This is a complex, potent chili made with a slow cooker. There are infinite variations on the core concept, and as with all chili recipes feel free to vary your spiciness levels with the amount of chili or ginger to taste. I personally like the added flavor dimensions that the ginger adds, as well as the textural dimensions of the black lentils. I will describe it as made above.
- 1 tablespoon oil (for skillet) - Phase One and Two
- 2 pounds ground Protein - Here it's 90-10 beef, but turkey or bison is also fine. For a vegetarian version, try one of Trader Joe's Soy-rizo "sausages" and skip Phase Two by just adding the Soy-rizo directly to the slow-cooker. OR mix and match with a pound of protein and part of a Soy-rizo "sausage." - Phase Two
- 3 chopped Yellow Onions - Preferably re or, barring that, vidalia - Phase One
- 3 teaspoons salt - Phases Two and Four
- 3 teaspoons chili powder - I like to blend mexican-style and chipotle chili powder. You can add more for more heat, but you will get heat from the ginger and dried chiles. - Phases Two and Four
- 8 dried chiles - I like 4 Guajillos and 4 Serranos, but that's personal taste. You can also go with anchos, or, if you're bolder, habaneros. Or, if you don't want to bother with dried chiles at all, try using crushed red pepper flakes, approximately a teaspoon or more based on desired heat - Phase Three
- Two (2) 28 ounce cans of Peeled Tomatoes. I like Cento San Marzano - Phase Three
- 1 teaspoon ground ginger - Phase Four
- 2 inches of a fresh ginger root, peeled then grated - Phase Four
- 1/2 teaspoon cumin seeds - Phase Four
- 1.5 ounces reposado tequila (optional) - Phase Four
- 4 garlic cloves, minced - Phase Four
- 3 cans of beans - 1 Black, 1 Dark Red Kidney, 1 Pinto - I like pink beans instead of the pinto, but they can be very, very hard to find sometimes. My dream is to use an entire bag of dried pink beans instead of these cans, but I'll have to find a bag of dried pink beans first. It is like my white whale. - Phase Four
- 1/2 cup dried beluga lentils - I just like what these bring to the party - Phase Four
- Food Processor
- Slow cooker
Phase One - Caramelize the Onions
Heat oil on high in skillet and drop in chopped onions. Sprinkle some of the salt on them. Caramelize by cooking on high 20 minutes or more depending on your stove-top. Drop onions in slow cooker when done, SET SLOW COOKER TO HIGH.
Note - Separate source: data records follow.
(** * Glow Up backend (main.py): a shallow embedding and its contract

    The service is a FastAPI application over one SQLite database (tables
    posts, ratings, reactions) and one flat upload directory.  Every route
    handler of main.py is embedded as a function from the stored state to a
    response and a new stored state.  What the handlers draw from the
    environment (os.urandom behind uuid.uuid4, the clock behind
    datetime.utcnow) is passed in as an argument. *)

From stdpp Require Import gmap strings list fin_maps sorting.
From Stdlib Require Import ZArith Ascii Lia Floats Uint63.

Local Open Scope Z_scope.

(** ** Lower-case hexadecimal digits, as '%x' and hexdigest print them *)

Module Hex.

Definition hexdigit (d : Z) : ascii :=
  ascii_of_N (Z.to_N (if d <? 10 then 48 + d else 87 + d)).

(** Digit number [i] of [x], counting from the least significant. *)
Definition nibble (i x : Z) : ascii := hexdigit ((x / 16 ^ i) mod 16).

Definition digits (positions : list Z) (x : Z) : string :=
  String.string_of_list_ascii (map (fun i => nibble i x) positions).

End Hex.

(** ** hashlib.sha256 (FIPS 180-4) on byte strings *)

Module SHA256.

Import Hex.

Definition w32 (x : Z) : Z := x mod 2 ^ 32.
Definition add32 (a b : Z) : Z := w32 (a + b).
Definition not32 (x : Z) : Z := Z.lxor x 0xffffffff.
Definition rotr (n x : Z) : Z :=
  Z.lor (Z.shiftr x n) (w32 (Z.shiftl x (32 - n))).
Definition shr (n x : Z) : Z := Z.shiftr x n.

Definition Ch (x y z : Z) : Z := Z.lxor (Z.land x y) (Z.land (not32 x) z).
Definition Maj (x y z : Z) : Z :=
  Z.lxor (Z.lxor (Z.land x y) (Z.land x z)) (Z.land y z).
Definition Sigma0 (x : Z) : Z := Z.lxor (Z.lxor (rotr 2 x) (rotr 13 x)) (rotr 22 x).
Definition Sigma1 (x : Z) : Z := Z.lxor (Z.lxor (rotr 6 x) (rotr 11 x)) (rotr 25 x).
Definition sigma0 (x : Z) : Z := Z.lxor (Z.lxor (rotr 7 x) (rotr 18 x)) (shr 3 x).
Definition sigma1 (x : Z) : Z := Z.lxor (Z.lxor (rotr 17 x) (rotr 19 x)) (shr 10 x).

(** The round constants and the initial chaining value are defined as
    FIPS 180-4 defines them: the first 32 bits of the fractional parts of
    the cube roots of the first 64 primes, and of the square roots of the
    first 8. *)
Definition is_prime (p : Z) : bool :=
  forallb (fun d => negb (p mod d =? 0))
          (List.filter (fun d => d * d <=? p) (map Z.of_nat (seq 2 (Z.to_nat p - 2)))).
(** * Block bootstrap of ABBA/BABA site patterns

    A shallow embedding of [supp_analyses/bootstrap_sequencing_errors.py]:
    the derived allele frequency of a lineage, the six site-pattern sums and
    the block-bootstrap driver that resamples the genome in 100 kb windows.

    The Python code is written against numpy arrays and is agnostic of the
    element type.  The embedding keeps that: the three functions are written
    once over a [Scalar] interface, which is then instantiated with the
    rationals (exact arithmetic) and with binary64 floating-point numbers
    (what numpy really computes with). *)

From Stdlib Require Import List ZArith QArith Lqa Lia Bool Permutation.
From Stdlib Require Import Uint63 PrimFloat FloatOps FloatAxioms.
From Stdlib Require Ascii String DecimalString DecimalPos DecimalZ.
Import ListNotations.

Close Scope Q_scope.

(** ** Scalars *)

Declare Scope scalar_scope.
Delimit Scope scalar_scope with S.

Class Scalar (A : Type) : Type := {
  zero : A;
  one : A;
  add : A -> A -> A;
  sub : A -> A -> A;
  mul : A -> A -> A;
  div : A -> A -> A;
  (* [float(len(taxon))]: a length as a scalar *)
  of_len : nat -> A
}.

Infix "+" := add : scalar_scope.
Infix "-" := sub : scalar_scope.
Infix "*" := mul : scalar_scope.
Infix "/" := div : scalar_scope.

(** Exact arithmetic.  Division by zero is [0] in [Q] whereas numpy yields
    [nan]; the statements about this instance therefore ask for a non-empty
    lineage wherever a division takes place. *)
#[export] Instance Q_scalar : Scalar Q := {
  zero := 0%Q;
  one := 1%Q;
  add := Qplus;
  sub := Qminus;
  mul := Qmult;
  div := Qdiv;
  of_len := fun n => inject_Z (Z.of_nat n)
}.
(** * ConfigHTTP: the HTTP configuration source of apprise

    A shallow embedding of [apprise/config/ConfigHTTP.py]: the module-level
    MIME patterns, the constructor, [url], [read] and [parse_url].

    Python objects are rendered as follows.
    - [str] is [string] (a header value arrives latin-1 decoded, so one
      character is one 8-bit [ascii]); [bytes] is [list Byte.byte].
    - [dict] with string keys is [gmap string _]; [d.update(e)] is [e ∪ d].
    - an attribute that may be [None] is an [option].
    - [self] is a record threaded through a state monad together with the
      trace of effects (log calls, throttle, the request, body reads and
      [close] calls); a raised exception is the [Raise] result.
    - members inherited from the base classes that are not defined in this
      module ([quote], [urlencode], [ConfigBase.parse_url], the values of
      the [ConfigFormat] enumeration) are parameters. *)

From Stdlib Require Import ZArith String Ascii List DecimalString.
From stdpp Require Import base option gmap strings list.

Open Scope Z_scope.

(** ** Python values *)

(** The code runs on Python 2 and Python 3 (it imports [six]); the two
    disagree on ordering a [str] against an [int]. *)
Inductive pyver := Py2 | Py3.

(** A value found in a response header mapping: [requests] delivers [str],
    a test double may hold an [int]. *)
Inductive pyval :=
| VStr (s : string)
| VInt (n : Z).

Inductive exn :=
| RequestException (detail : string)
| KeyError (key : string)
| TypeError (detail : string).

(** Truth value of an object in a condition. *)
Definition truthy (v : pyval) : bool :=
  match v with
  | VStr s => negb (String.eqb s "")
  | VInt n => negb (n =? 0)
  end.

Definition truthy_opt (o : option string) : bool :=
  match o with
  | Some s => negb (String.eqb s "")
  | None => false
  end.

(** [v > n] for an [int] [n].  Python 3 refuses to order [str] and [int];
    Python 2 orders every number below every string. *)
Definition py_gt (pv : pyver) (v : pyval) (n : Z) : exn + bool :=
  match v with
  | VInt m => inr (n <? m)
  | VStr _ =>
      match pv with
      | Py2 => inr true
      | Py3 => inl (TypeError "'>' not supported between instances of 'str' and 'int'")
      end
  end.

(** [str(n)], also what ['{}'.format(n)] and ['%d' % n] print. *)
Definition pystr (n : Z) : string := NilZero.string_of_int (Z.to_int n).

(** ** Characters and case *)

Definition lower (c : ascii) : ascii :=
  let n := N_of_ascii c in
  if ((65 <=? n) && (n <=? 90))%N then ascii_of_N (n + 32) else c.

Fixpoint lower_string (s : string) : string :=
  match s with
  | EmptyString => EmptyString
  | String c s' => String (lower c) (lower_string s')
  end.

(** ** Regular expressions, as far as the two patterns need them *)

Inductive regex :=
| Lit (s : string)
| Cat (r1 r2 : regex)
| Alt (r1 r2 : regex)
| Opt (r : regex).

Record pattern := re_compile { re_expr : regex; re_I : bool }.

Definition chr_eq (ignorecase : bool) (a b : ascii) : bool :=
  if ignorecase then Ascii.eqb (lower a) (lower b) else Ascii.eqb a b.

(** Consume the literal [p] at the head of [s]; the rest of [s] on success. *)
Fixpoint lit_match (ic : bool) (p s : string) : option string :=
  match p with
  | EmptyString => Some s
  | String a p' =>
      match s with
      | EmptyString => None
      | String b s' => if chr_eq ic a b then lit_match ic p' s' else None
      end
  end.

(** Every way [r] can match at the head of [s], in backtracking order, each
    given by what is left of [s]. *)
Fixpoint rests (ic : bool) (r : regex) (s : string) : list string :=
  match r with
  | Lit p => match lit_match ic p s with Some t => [t] | None => [] end
  | Cat r1 r2 => flat_map (rests ic r2) (rests ic r1 s)
  | Alt r1 r2 => rests ic r1 s ++ rests ic r2 s
  | Opt r1 => rests ic r1 s ++ [s]
  end.

(** [p.match(s) is not None]: [match] anchors at the start of [s] only. *)
Definition re_match (p : pattern) (s : string) : bool :=
  match rests (re_I p) (re_expr p) s with
  | [] => false
  | _ :: _ => true
  end.

(** [(text|application)/(x-)?yaml], [re.I] *)
Definition MIME_IS_YAML : pattern :=
  re_compile
    (Cat (Alt (Lit "text") (Lit "application"))
       (Cat (Lit "/") (Cat (Opt (Lit "x-")) (Lit "yaml"))))
    true.

(** [text/(plain|html)], [re.I] *)
Definition MIME_IS_TEXT : pattern :=
  re_compile (Cat (Lit "text/") (Alt (Lit "plain") (Lit "html"))) true.

(** The finitely many literals a star-free expression stands for. *)
Fixpoint expand (r : regex) : list string :=
  match r with
  | Lit p => [p]
  | Cat r1 r2 => flat_map (fun p => map (String.append p) (expand r2)) (expand r1)
  | Alt r1 r2 => expand r1 ++ expand r2
  | Opt r1 => expand r1 ++ [EmptyString]
  end.

(** ** The configuration object *)

(** Modelled from the spec: the enumeration [ConfigFormat] of
    [apprise.common], which this module imports; the specification names
    its members YAML and TEXT. *)
Inductive ConfigFormat := TEXT | YAML.

(** Modelled from the spec: the attributes that the initialiser of the
    base class ([ConfigBase], and [URLBase] above it, both outside this
    module) leaves on the object, as the Endpoint Descriptor lists them,
    together with the inherited attributes [read] uses by name. *)
Record ConfigBase := {
  secure : bool;
  host : string;
  port : option Z;
  user : option string;
  password : option string;
  verify_certificate : bool;
  encoding : string;
  config_format : option ConfigFormat;
  default_config_format : ConfigFormat;
  app_id : string;
  max_buffer_size : Z;
}.

Record ConfigHTTP := {
  base :> ConfigBase;
  schema : string;
  fullpath : string;
  headers : gmap string string;
}.

Definition service_name : string := "HTTP".
Definition protocol : string := "http".
Definition secure_protocol : string := "https".

(** [connection_timeout_sec = 5.0] *)
Definition connection_timeout_sec : Z := 5.

Definition max_error_buffer_size : Z := 2048.

(** [requests.codes.ok] *)
Definition codes_ok : Z := 200.

(** Inherited helpers that live outside this module. *)
Class URLBase := {
  (** [self.quote(content, safe='')] *)
  quote : string → string;
  (** [self.urlencode(query)] *)
  urlencode : gmap string string → string;
  (** the string held by a [ConfigFormat] member *)
  format_value : ConfigFormat → string;
}.

(** [ConfigHTTP.__init__(self, headers=None, **kwargs)]; [b] is the object
    after the base initialiser ran on [kwargs], [kw_fullpath] is
    [kwargs.get('fullpath')]. *)
Definition init (b : ConfigBase) (hdrs : option (gmap string string))
    (kw_fullpath : option pyval) : ConfigHTTP :=
  let schema := if secure b then "https" else "http" in
  let fullpath :=
    match kw_fullpath with
    | Some (VStr s) => s
    | _ => "/"
    end in
  let headers :=
    match hdrs with
    | Some h => if decide (h = ∅) then ∅ else h ∪ ∅
    | None => ∅
    end in
  {| base := b; schema := schema; fullpath := fullpath; headers := headers |}.

Definition default_port (self : ConfigHTTP) : Z :=
  if secure self then 443 else 80.

Section url.
Context `{URLBase}.

(** The [args] dictionary of [url]. *)
Definition url_args (self : ConfigHTTP) : gmap string string :=
  let args : gmap string string := {[ "encoding" := encoding self ]} in
  let args :=
    match config_format self with
    | Some f => <["format" := format_value f]> args
    | None => args
    end in
  kmap (String "+") (headers self) ∪ args.

Definition url_auth (self : ConfigHTTP) : string :=
  if truthy_opt (user self) && truthy_opt (password self) then
    quote (default "" (user self)) +:+ ":"
      +:+ quote (default "" (password self)) +:+ "@"
  else if truthy_opt (user self) then
    quote (default "" (user self)) +:+ "@"
  else "".

(** The [port=] argument of the final [format]. *)
Definition url_port (self : ConfigHTTP) : string :=
  match port self with
  | None => ""
  | Some p => if p =? default_port self then "" else ":" +:+ pystr p
  end.

(** [ConfigHTTP.url(self)] *)
Definition url (self : ConfigHTTP) : string :=
  (if secure self then secure_protocol else protocol)
    +:+ "://" +:+ url_auth self +:+ host self +:+ url_port self
    +:+ "/?" +:+ urlencode (url_args self).
End url.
Phase Two - Brown the protein
Drop the protein directly into the skillet after removing the onions. Add one teaspoon of both the salt and the chili powder to coat. Brown the protein and break up for about 4 minutes. Drain fat and add to slow cooker. If going vegetarian, skip this stage and add the soy-rizo "sausage" directly to the slow-cooker.
Phase Three - Food Processor
Cut off stems of dried chiles, place in food processor, and pulse until shredded. Add to slow cooker. Next, place canned peeled tomatoes into food processor and process until chunky. Add to slow cooker.
Phase Four - Dump in the Rest
Add the rest of the salt, chili powder, ground ginger, fresh, grated ginger (I like to grate the peeled ginger directly into the slow cooker), cumin seeds, tequila, beans, and lentiles to the slow cooker. Cook on HIGH for 10 hours.